Source records |

....................

(* ===== verification/Lifecycle.v ===== *)
(** * Lifecycle: starting and stopping the server, src/network/*.go and src/main.go

    [n.Listen] runs in a goroutine of its own while [main] waits for a signal
    or for its error and then closes the parts.  A [Listen] method is the list
    of its statements; [act] names who runs next and what the environment
    answers, and [exec] is the step of the whole program.  The theorems are
    about all reachable worlds, so about all interleavings. *)

From stdpp Require Import base list gmap strings.
From Stdlib Require Import ZArith Lia Ascii.
From S2P Require Import Prelude GoLib StoreSpec GoIO Resp Network.

Inductive transport := KTCP | KTLS | KUnix | KHTTP | KGRPC.

#[global] Instance transport_eq_dec : EqDecision transport.
Proof. solve_decision. Defined.

(** ** The Listen methods *)
Inductive stmt :=
| SLoadCert (msg : gostring)      (* tls.LoadX509KeyPair *)
| SRemove                         (* os.Remove(u.path), its error ignored *)
| SBind (msg : gostring)          (* ln, err := net.Listen(...) *)
| SSetLn                          (* t.ln = ln *)
| SSem                            (* if t.maxConns > 0 { t.sem = make(...) } *)
| SSetSrv                         (* h.srv = ... *)
| SAccept (msg : gostring)        (* for { conn, err := ln.Accept(); ... } *)
| SServe.                         (* return h.srv.Serve(ln) *)

#[global] Instance stmt_eq_dec : EqDecision stmt.
Proof. solve_decision. Defined.

Definition TCP_Listen : list stmt := [SBind (str "tcp: listen: "); SSetLn; SSem; SAccept (str "tcp: accept: ")].
Definition TLS_Listen : list stmt :=
  [SLoadCert (str "tls: load cert: "); SBind (str "tls: listen: "); SSetLn; SSem; SAccept (str "tls: accept: ")].
Definition Unix_Listen : list stmt := [SRemove; SBind (str "unix: listen: "); SSetLn; SSem; SAccept (str "unix: accept: ")].
Definition HTTP_Listen : list stmt := [SBind (str "http: listen: "); SSetLn; SSetSrv; SServe].
Definition GRPC_Listen : list stmt := [SBind (str "grpc: listen: "); SSetLn; SSetSrv; SServe].

Definition Listen (t : transport) : list stmt :=
  match t with KTCP => TCP_Listen | KTLS => TLS_Listen | KUnix => Unix_Listen | KHTTP => HTTP_Listen | KGRPC => GRPC_Listen end.

(** ** The program *)

(** The goroutine of [n.Listen]: what is left of it, its error, or the error
    is in the channel. *)
Inductive lstate := LRunning (rest : list stmt) | LReturned (err : option gostring) | LSent.

(** [main] from its select statement on. *)
Inductive mstate := MSelect | MClose | MGraceful | MWait | MLog | MStore | MExit.

#[global] Instance mstate_eq_dec : EqDecision mstate.
Proof. solve_decision. Defined.

Inductive event := EvCommand | EvLogClosed | EvStoreClosed.

#[global] Instance event_eq_dec : EqDecision event.
Proof. solve_decision. Defined.

Record world := mkWorld {
  w_listen : lstate;
  w_sock : option bool;            (* the listening socket: is it open? *)
  w_ln : bool;                     (* t.ln != nil *)
  w_srv : option bool;             (* h.srv: is it running? *)
  w_conns : Listener;              (* the semaphore and the served connections *)
  w_errCh : option (option gostring); (* errCh, of capacity 1 *)
  w_signal : bool;                 (* ctx.Done() is closed *)
  w_main : mstate;
  w_byErr : bool;                  (* the select took the error *)
  w_events : list event
}.

Definition start (t : transport) : world :=
  mkWorld (LRunning (Listen t)) None false None (mkListener None 0) None false MSelect false [].

Definition set_listen (l : lstate) (w : world) : world :=
  mkWorld l (w_sock w) (w_ln w) (w_srv w) (w_conns w) (w_errCh w) (w_signal w) (w_main w) (w_byErr w) (w_events w).
Definition set_main (m : mstate) (w : world) : world :=
  mkWorld (w_listen w) (w_sock w) (w_ln w) (w_srv w) (w_conns w) (w_errCh w) (w_signal w) m (w_byErr w) (w_events w).
Definition set_conns (c : Listener) (w : world) : world :=
  mkWorld (w_listen w) (w_sock w) (w_ln w) (w_srv w) c (w_errCh w) (w_signal w) (w_main w) (w_byErr w) (w_events w).
Definition set_sock (s : option bool) (w : world) : world :=
  mkWorld (w_listen w) s (w_ln w) (w_srv w) (w_conns w) (w_errCh w) (w_signal w) (w_main w) (w_byErr w) (w_events w).
Definition set_ln (w : world) : world :=
  mkWorld (w_listen w) (w_sock w) true (w_srv w) (w_conns w) (w_errCh w) (w_signal w) (w_main w) (w_byErr w) (w_events w).
Definition set_srv (s : option bool) (w : world) : world :=
  mkWorld (w_listen w) (w_sock w) (w_ln w) s (w_conns w) (w_errCh w) (w_signal w) (w_main w) (w_byErr w) (w_events w).
Definition set_errCh (c : option (option gostring)) (w : world) : world :=
  mkWorld (w_listen w) (w_sock w) (w_ln w) (w_srv w) (w_conns w) c (w_signal w) (w_main w) (w_byErr w) (w_events w).
Definition signalled (w : world) : world :=
  mkWorld (w_listen w) (w_sock w) (w_ln w) (w_srv w) (w_conns w) (w_errCh w) true (w_main w) (w_byErr w) (w_events w).
Definition took_err (w : world) : world :=
  mkWorld (w_listen w) (w_sock w) (w_ln w) (w_srv w) (w_conns w) None (w_signal w) MClose true (w_events w).
Definition emit_ev (e : event) (w : world) : world :=
  mkWorld (w_listen w) (w_sock w) (w_ln w) (w_srv w) (w_conns w) (w_errCh w) (w_signal w) (w_main w) (w_byErr w) (w_events w ++ [e]).

(** What a call of the operating system answers: success, an error, or (only
    [Serve] of a gRPC server) a return without error. *)
Inductive answer := Ok_ | Err_ (e : gostring) | Stopped.

(** One statement of [Listen]; an [Accept] or [Serve] that answers [Ok_] got a
    connection, which it can only while the socket is open. *)
Definition listen_stmt (maxConns : Z) (s : stmt) (rest : list stmt) (a : answer) (w : world) : option world :=
  match s, a with
  | SLoadCert m, Err_ e | SBind m, Err_ e | SAccept m, Err_ e => Some (set_listen (LReturned (Some (m ++ e))) w)
  | SLoadCert _, Ok_ => Some (set_listen (LRunning rest) w)
  | SRemove, (Ok_ | Err_ _) => Some (set_listen (LRunning rest) w)
  | SBind _, Ok_ => Some (set_listen (LRunning rest) (set_sock (Some true) w))
  | SSetLn, Ok_ => Some (set_listen (LRunning rest) (set_ln w))
  | SSem, Ok_ => Some (set_listen (LRunning rest) (set_conns (Listen_start maxConns) w))
  | SSetSrv, Ok_ => Some (set_listen (LRunning rest) (set_srv (Some true) w))
  | SAccept _, Ok_ => if bool_decide (w_sock w = Some true) then Some (set_conns (on_accept (w_conns w)).1 w) else None
  | SServe, Ok_ =>
      if bool_decide (w_sock w = Some true) && bool_decide (w_srv w = Some true) then Some (set_conns (on_accept (w_conns w)).1 w) else None
  | SServe, Err_ e => Some (set_listen (LReturned (Some e)) w)
  | SServe, Stopped => if bool_decide (w_srv w = Some false) then Some (set_listen (LReturned None) w) else None
  | _, _ => None
  end.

....................

What the task requires | The response must consist solely of the lines from the first line of the entries through the line containing "or for its error", repeated exactly.

Output of the task |
(* ===== verification/Lifecycle.v ===== *)
(** * Lifecycle: starting and stopping the server, src/network/*.go and src/main.go

    [n.Listen] runs in a goroutine of its own while [main] waits for a signal
    or for its error and then closes the parts.  A [Listen] method is the list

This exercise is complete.